The Missouri Foundation for Health says poverty, lack of education and health insurance continue to lead to more health problems for minorities. The Foundation has been looking at health disparities between whites, blacks and hispanics for a decade now, and says while some issues persist, others continue to get worse.
The report uses data compiled by the Missouri Department of Health and focuses on a variety of factors that affect the overall health of different demographics, and how they compare. The findings include maternal and child health, communicable diseases, emergency room visits, death rates and chronic diseases such as diabetes, heart disease, asthma and others.
Editor of the report Akeissa Coleman says communicable diseases among black Missourians compared to white Missourians is striking, but has improved. She says again, it comes down to lack of education and affordable health insurance.
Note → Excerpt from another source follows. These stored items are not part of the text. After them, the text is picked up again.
(** A header, a chain of gates and the [except] clauses around them. *)
Lemma guarded_chain_spec header h gs k handler r0 :
  (forall r, wp k (fun res r' => res = Ret true /\ calls r' = calls r) r) ->
  except_clauses handler ->
  wp (try_except (call_proc header h ;;; gates gs k) handler)
     (fun res r1 =>
        exists cs, calls r1 = calls r0 ++ cs /\
                   guarded_run header (map gate_name gs) cs res)
     r0.
Proof.
  intros Hk Hh. apply wp_try_except, wp_bind, wp_call_proc.
  - intros r1 Hc1. eapply wp_mono; [apply (gates_spec gs k r1 Hk)|].
    intros res r2 (steps & out & Hu & Hc2 & ->).
    assert (calls r2 = calls r0 ++ (header, Ret None) :: steps) as Hc
      by (rewrite Hc2, Hc1, <- app_assoc; reflexivity).
    destruct (chain_result out) as [b|ex] eqn:Eout.
    + exists ((header, Ret None) :: steps). split; [exact Hc|].
      exists (Ret None), steps. split; [reflexivity|]. left.
      split; [reflexivity|]. exists out. split; [exact Hu|]. now rewrite Eout.
    + specialize (Hh ex). destruct (handler ex) as [hd|].
      * destruct Hh as [Ha Hwp]. eapply wp_mono; [apply Hwp|].
        intros res r3 [-> Hc3].
        exists ((header, Ret None) :: steps). split; [congruence|].
        exists (Ret None), steps. split; [reflexivity|]. left.
        split; [reflexivity|]. exists out. split; [exact Hu|].
        now rewrite Eout, Ha.
      * exists ((header, Ret None) :: steps). split; [exact Hc|].
        exists (Ret None), steps. split; [reflexivity|]. left.
        split; [reflexivity|]. exists out. split; [exact Hu|].
        now rewrite Eout, Hh.
  - intros ex r1 Hc1. specialize (Hh ex). destruct (handler ex) as [hd|].
    + destruct Hh as [Ha Hwp]. eapply wp_mono; [apply Hwp|].
      intros res r3 [-> Hc3].
      exists [(header, Raise ex)]. split; [congruence|].
      exists (Raise ex), []. split; [reflexivity|]. right.
      exists ex. now rewrite Ha.
    + exists [(header, Raise ex)]. split; [exact Hc1|].
      exists (Raise ex), []. split; [reflexivity|]. right.
      exists ex. now rewrite Hh.
Qed.

(** The controllers are such guarded chains. *)
Lemma linux_run_build_process_chain self :
  BuildLinux.run_build_process self
  = try_except
      (call_proc "print_header" (BuildLinux.print_header self) ;;;
       gates (BuildLinux.pipeline self) (ret true))
      BuildLinux.on_exception.
Proof. reflexivity. Qed.

Lemma qt6_run_build_chain self :
  BuildQt6.run_build self
  = try_finally
      (try_except
         (call_proc "show_header" (BuildQt6.show_header self) ;;;
          gates (BuildQt6.pipeline self) (ret true))
         BuildQt6.on_exception)
      (call_proc "show_build_summary" (BuildQt6.show_build_summary self)).
Proof. reflexivity. Qed.

Lemma all_in_one_run_build_chain self :
  AllInOne.run_build self
  = try_finally
      (try_except
         (call_proc "show_header" (AllInOne.show_header self) ;;;
          gates (AllInOne.pipeline self)
                (own (update_stats (set_build_successful true)) ;;; ret true))
         AllInOne.on_exception)
      (call_proc "show_build_summary" (AllInOne.show_build_summary self)).
Proof. reflexivity. Qed.

Lemma ret_true_quiet (r : Run) :
  wp (ret true) (fun res r' => res = Ret true /\ calls r' = calls r) r.
Proof. split; reflexivity. Qed.

Lemma linux_run_build_process_spec self r0 :
  wp (BuildLinux.run_build_process self)
     (fun res r1 =>
        exists cs, calls r1 = calls r0 ++ cs /\
                   guarded_run "print_header" BuildLinux.step_names cs res)
     r0.
Proof.
  rewrite linux_run_build_process_chain.
  apply (guarded_chain_spec _ _ (BuildLinux.pipeline self));
    [intros r; apply ret_true_quiet|apply linux_except_clauses].
Qed.

Lemma finally_summary_spec body summary names r0 :
  (forall r, wp body (fun res r1 =>
               exists cs, calls r1 = calls r ++ cs /\
                          guarded_run "show_header" names cs res) r) ->
  wp (try_finally body (call_proc "show_build_summary" summary))
     (fun res r1 =>
        exists cs, calls r1 = calls r0 ++ cs /\ with_summary names cs res)
     r0.
Proof.
  intros Hbody. apply wp_try_finally. eapply wp_mono; [apply Hbody|].
  intros bres r1 (cs & Hc & Hg). apply wp_call_proc.
  - intros r2 Hc2. exists (cs ++ [("show_build_summary", Ret None)]).
    split; [rewrite Hc2, Hc, <- app_assoc; reflexivity|].
    exists cs, bres, (Ret None). repeat split. exact Hg.
  - intros ex r2 Hc2. exists (cs ++ [("show_build_summary", Raise ex)]).
    split; [rewrite Hc2, Hc, <- app_assoc; reflexivity|].
    exists cs, bres, (Raise ex). repeat split. exact Hg.
Qed.

Lemma qt6_run_build_spec self r0 :
  wp (BuildQt6.run_build self)
     (fun res r1 =>
        exists cs, calls r1 = calls r0 ++ cs /\
                   with_summary BuildQt6.step_names cs res)
     r0.
Proof.
  rewrite qt6_run_build_chain. apply finally_summary_spec. intros r.
  apply (guarded_chain_spec _ _ (BuildQt6.pipeline self));
    [intros r'; apply ret_true_quiet|apply qt6_except_clauses].
Qed.

Lemma all_in_one_run_build_spec self r0 :
  wp (AllInOne.run_build self)
     (fun res r1 =>
        exists cs, calls r1 = calls r0 ++ cs /\
                   with_summary AllInOne.step_names cs res)
     r0.
Proof.
  rewrite all_in_one_run_build_chain. apply finally_summary_spec. intros r.
  apply (guarded_chain_spec _ _ (AllInOne.pipeline self));
    [|apply all_in_one_except_clauses].
  intros r'. ctl_quiet. split; [reflexivity|calls_chase].
Qed.

(** ** What the recorded calls tell *)

Lemma after_except_not_true_of_raise ex : after_except (Raise ex) <> Ret true.
Proof. destruct ex; discriminate. Qed.

Lemma after_except_aborts ex :
  aborts ex = true -> after_except (Raise ex) = Ret false.
Proof. destruct ex; [reflexivity|discriminate|reflexivity..]. Qed.

Lemma guarded_run_fail_fast header names cs res :
  guarded_run header names cs res ->
  exists hres steps, cs = (header, hres) :: steps /\ fail_fast names steps res.
Proof.
  intros (hres & steps & -> & [[_ (out & Hu & ->)]|(ex & _ & -> & ->)]);
    exists hres; eexists; (split; [reflexivity|]).
  - apply (unfolds_fail_fast _ _ out _ Hu).
    destruct out as [[b|ex]|]; [reflexivity| |reflexivity].
    apply after_except_not_true_of_raise.
  - split; [apply prefix_nil|]. split; [intros i name Hi; discriminate Hi|].
    intros H. now apply after_except_not_true_of_raise in H.
Qed.

(** The names called by a guarded run are the header and then steps of
    the pipeline, in order. *)
Lemma guarded_run_names header names cs res :
  guarded_run header names cs res -> map fst cs `prefix_of` header :: names.
Proof.
  intros (hres & steps & Hcs & Hfail)%guarded_run_fail_fast. subst cs.
  cbn [map fst]. apply prefix_cons, Hfail.
Qed.

(** When a call of a guarded run raised an interrupt or an [Exception],
    the run answers [False]. *)
Lemma guarded_run_aborted header names cs res name ex :
  guarded_run header names cs res ->
  (name, Raise ex) ∈ cs ->
  (forall n x, (n, Raise x) ∈ cs -> aborts x = true) ->
  res = Ret false.
Proof.
  intros (hres & steps & -> & [[-> (out & Hu & ->)]|(ex0 & -> & -> & ->)]) Hin Hab.
  - apply elem_of_cons in Hin as [[=]|Hin].
    rewrite (unfolds_raised _ _ _ _ _ Hu Hin). cbn [chain_result].
    apply after_except_aborts, (Hab name). now right.
  - apply after_except_aborts, (Hab header). now left.
Qed.

(** A guarded run raises only what the handler lets through. *)
Lemma guarded_run_raises header names cs res ex :
  guarded_run header names cs res -> res = Raise ex ->
  (exists code, ex = SystemExit code) /\ exists name, (name, Raise ex) ∈ cs.
Proof.
  intros (hres & steps & -> & [[-> (out & Hu & ->)]|(ex0 & -> & -> & ->)]) Hres.
  - destruct out as [[b|ex1]|]; try discriminate Hres.
    cbn [chain_result] in Hres.
    assert (ex1 = ex /\ exists code, ex = SystemExit code) as [-> Hcode]
      by (destruct ex1; try discriminate Hres; injection Hres as <-; eauto).
    split; [exact Hcode|].
    assert (exists name, (name, Raise ex) ∈ steps) as [name Hin].
    { clear -Hu. remember (Some (Raise ex)) as out eqn:E.
      induction Hu as [|n names cs r Hu' IH|n names|n names ex'];
        try discriminate E.
      - destruct (IH E) as [name Hin]. exists name. now right.
      - injection E as ->. exists n. now left. }
    exists name. now right.
  - assert (ex0 = ex /\ exists code, ex = SystemExit code) as [-> Hcode]
      by (destruct ex0; try discriminate Hres; injection Hres as <-; eauto).
    split; [exact Hcode|]. exists header. now left.
Qed.

Lemma times_called_app name cs1 cs2 :
  times_called name (cs1 ++ cs2)
  = (times_called name cs1 + times_called name cs2)%nat.
Proof. unfold times_called. now rewrite filter_app, length_app. Qed.

Lemma times_called_absent name cs :
  name ∉ map fst cs -> times_called name cs = 0%nat.
Proof.
  unfold times_called. induction cs as [|c cs IH]; intros Hn; [reflexivity|].
  rewrite filter_cons. cbn [map] in Hn. apply not_elem_of_cons in Hn as [Hc Hn].
  destruct (decide (c.1 = name)) as [E|_]; [now destruct Hc|now apply IH].
Qed.

Lemma absent_from_prefix name (l names : list string) :
  l `prefix_of` names -> name ∉ names -> name ∉ l.
Proof.
  intros [k ->] Hn Hin. apply Hn, elem_of_app. now left.
Qed.

Lemma aborts_exit_status ex : aborts ex = true -> exit_status (Raise ex) <> 0.
Proof. destruct ex; cbn; [discriminate|discriminate|discriminate|discriminate]. Qed.

(** C1. However the steps behave, [run_build_process] of
    [LinuxQt6Builder] and [run_build] of [LinuxBuilder] and [Qt6Builder]
    call the header and then the steps of the pipeline in order, each at
    most once; a step that returns [False] is the last step called, and
    the controller then answers [False]; the controller answers [True]
    only if every step was called and returned [True].  ([run_build] calls
    the summary after the last step called, whatever happened; when the
    summary itself raises, that exception is the outcome.) *)
Theorem pipeline_is_fail_fast
    (linux : BuildLinux.Methods) (all_in_one : AllInOne.Methods)
    (qt6 : BuildQt6.Methods) (e : Env) :
  (exists hres steps,
     calls (BuildLinux.run_build_process linux (start e)).2
       = ("print_header", hres) :: steps /\
     fail_fast BuildLinux.step_names steps
       (BuildLinux.run_build_process linux (start e)).1)
  /\
  (exists hres steps sres bres,
     calls (AllInOne.run_build all_in_one (start e)).2
       = ("show_header", hres) :: steps ++ [("show_build_summary", sres)] /\
     fail_fast AllInOne.step_names steps bres /\
     match sres with
     | Raise ex => (AllInOne.run_build all_in_one (start e)).1 = Raise ex
     | Ret _ => (AllInOne.run_build all_in_one (start e)).1 = bres
     end)
  /\
  (exists hres steps sres bres,
     calls (BuildQt6.run_build qt6 (start e)).2
       = ("show_header", hres) :: steps ++ [("show_build_summary", sres)] /\
     fail_fast BuildQt6.step_names steps bres /\
     match sres with
     | Raise ex => (BuildQt6.run_build qt6 (start e)).1 = Raise ex
     | Ret _ => (BuildQt6.run_build qt6 (start e)).1 = bres
     end).
Proof.
  split; [|split].
  - destruct (linux_run_build_process_spec linux (start e)) as (cs & Hc & Hg).
    cbn [start calls app] in Hc.
    apply guarded_run_fail_fast in Hg as (hres & steps & -> & Hff).
    now exists hres, steps.
  - destruct (all_in_one_run_build_spec all_in_one (start e))
      as (cs & Hc & body & bres & sres & -> & Hg & Hres).
    cbn [start calls app] in Hc.
    apply guarded_run_fail_fast in Hg as (hres & steps & -> & Hff).
    exists hres, steps, sres, bres. split; [exact Hc|]. split; [exact Hff|].
    exact Hres.
  - destruct (qt6_run_build_spec qt6 (start e))
      as (cs & Hc & body & bres & sres & -> & Hg & Hres).
    cbn [start calls app] in Hc.
    apply guarded_run_fail_fast in Hg as (hres & steps & -> & Hff).
    exists hres, steps, sres, bres. split; [exact Hc|]. split; [exact Hff|].
    exact Hres.
Qed.
(** X17: the two serializers agree on a reachable descriptor.  The REST
    object has [startAt] exactly when the wire object has [sp], and [endAt]
    exactly when it has [ep]; it has [limitToFirst] with [n] exactly when
    the wire object has [l] with [n] and [vf] with ["l"], and [limitToLast]
    with [n] exactly when the wire object has [l] with [n] and [vf] with
    ["r"]. *)
Theorem wire_and_rest_agree (stringify : JsVal → string) (d : QueryParams) :
  reachable d →
  ∃ qs, toRestQueryStringParameters stringify d = Ok qs
    ∧ (has_token qs "startAt" ↔ has_token (getQueryObject d) "sp")
    ∧ (has_token qs "endAt" ↔ has_token (getQueryObject d) "ep")
    ∧ (∀ n, qs !! "limitToFirst" = Some (RestNumber n) ↔
            getQueryObject d !! "l" = Some (VNum n)
            ∧ getQueryObject d !! "vf" = Some (VStr "l"))
    ∧ (∀ n, qs !! "limitToLast" = Some (RestNumber n) ↔
            getQueryObject d !! "l" = Some (VNum n)
            ∧ getQueryObject d !! "vf" = Some (VStr "r")).
Proof.
  intros Hanchor%reachable_anchor_is_known.
  destruct (toRestQueryStringParameters_lookups stringify d)
    as (qs & Hqs & _ & Hstart & Hend & Hfirst & Hlast & _).
  exists qs. split; [done |].
  unfold has_token.
  rewrite Hstart, Hend, Hfirst, Hlast.
  rewrite getQueryObject_sp, getQueryObject_ep, getQueryObject_l,
    getQueryObject_vf.
  split; [by destruct (startSet_ d); rewrite <- !not_eq_None_Some |].
  split; [by destruct (endSet_ d); rewrite <- !not_eq_None_Some |].
  unfold isViewFromLeft.
  destruct (limitSet_ d); simpl;
    [| split; intros n; (split; [intros [=] | intros [[=] _]])].
  destruct Hanchor as [H | [H | H]]; rewrite H;
    repeat (case_bool_decide; try done);
    destruct (startSet_ d); simpl; split; intros n;
    (split; [intros [= <-]; by split | intros [[= <-] [=]]; done]).
Qed.
Example slice_to_negative : slice [0; 1; 2]%nat (Some 0) (Some (-1)) = [0; 1]%nat.
Proof. reflexivity. Qed.

Example slice_crossed : slice [0; 1; 2]%nat (Some (-1)) (Some (-2)) = [].
Proof. reflexivity. Qed.

(** Two arrays of 10 and 7 rows with [B = 4]: the cursors go
    0, 4, 8, 2 and 0, 4, 1, 5. *)
Example two_arrays_wrap_apart :
  pulls 3 (generator [[0; 1; 2; 3; 4; 5; 6; 7; 8; 9]; [0; 1; 2; 3; 4; 5; 6]]%nat 4)
  = Some ([ [[0; 1; 2; 3]; [0; 1; 2; 3]];
            [[4; 5; 6; 7]; [4; 5; 6; 0]];
            [[8; 9; 0; 1]; [1; 2; 3; 4]] ]%nat,
          Gen [[0; 1; 2; 3; 4; 5; 6; 7; 8; 9]; [0; 1; 2; 3; 4; 5; 6]]%nat 4 [2; 5]).
Proof. reflexivity. Qed.

(** A negative batch size: the first slice counts its stop from the end,
    the cursor goes below zero and the later slices are empty. *)
Example negative_batch_size :
  pulls 3 (generator [[0; 1; 2]%nat] (-1))
  = Some ([ [[0; 1]%nat]; [[]]; [[]] ], Gen [[0; 1; 2]%nat] (-1) [-3]).
Proof. reflexivity. Qed.

(** * Instances *)

Lemma generator_step_slice_or_wrap_witness :
  1 ≤ 2 ∧ 0 ≤ 1 ∧
  next (Gen [[10; 20; 30; 40; 50]%nat] 2 [1])
  = Some ([[20; 30]%nat], Gen [[10; 20; 30; 40; 50]%nat] 2 [3]).
Proof.
  split; [lia|]. split; [lia|].
  destruct (generator_step_slice_or_wrap [10; 20; 30; 40; 50]%nat 2 1
              ltac:(lia) ltac:(lia)) as [Hfit _].
  destruct Hfit as [Hnext _]; [vm_compute; congruence|].
  exact Hnext.
Defined.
Gonorrhea is more than 26 times higher in black populations than in whites, which is a huge concern, but Coleman points out that the current rate is much better than it was ten years ago, when it was 40 percent higher. Chlamydia is 11 times higher, HIV is nine times higher, syphilis is eight times higher and AIDS diagnoses are seven times higher.
Missouri Foundation for Health Vice President Ryan Barker says while programs in schools can be controversial, they can help reduce the rate of sexually transmitted infections. He says lack of education and the availability of affordable testing is the primary problem, followed by a lack of funding for awareness and testing programs. Because poor and minority populations are often Medicaid recipients and Medicaid doesn’t usually cover such testing is another obstacle, he says. The same can be said for mental health issues.
The report indicates that blacks are seven times more likely to end up in the emergency room because of schizophrenia. That’s not to say mental health conditions affect blacks at a higher rate, Barker says, but it means such conditions go untreated until emergency treatment becomes necessary. Other illnesses that send blacks to the emergency room at a much higher rate than whites include asthma, diabetes, and hypertension (high blood pressure).
Health disparities and how they affect Missouri’s Hispanic population are less understood because of language barriers, the report says.
“There are many challenges facing the collection of health data for Hispanics, including language and evolving data systems that have historically not collected ethnicity data,” the report says. And, “These challenges may lead to underestimates of Hispanic totals for many health indicators.”
“These reports continue to stress the need for statewide discussion about increasing health equity between white, African American, and Hispanic Missourians,” Barker says. “It is clear that major health disparities remain among these minority populations that link back to socio-economic factors.”
AUDIO: Jessica Machetta reports (1:21)
View the full report HERE.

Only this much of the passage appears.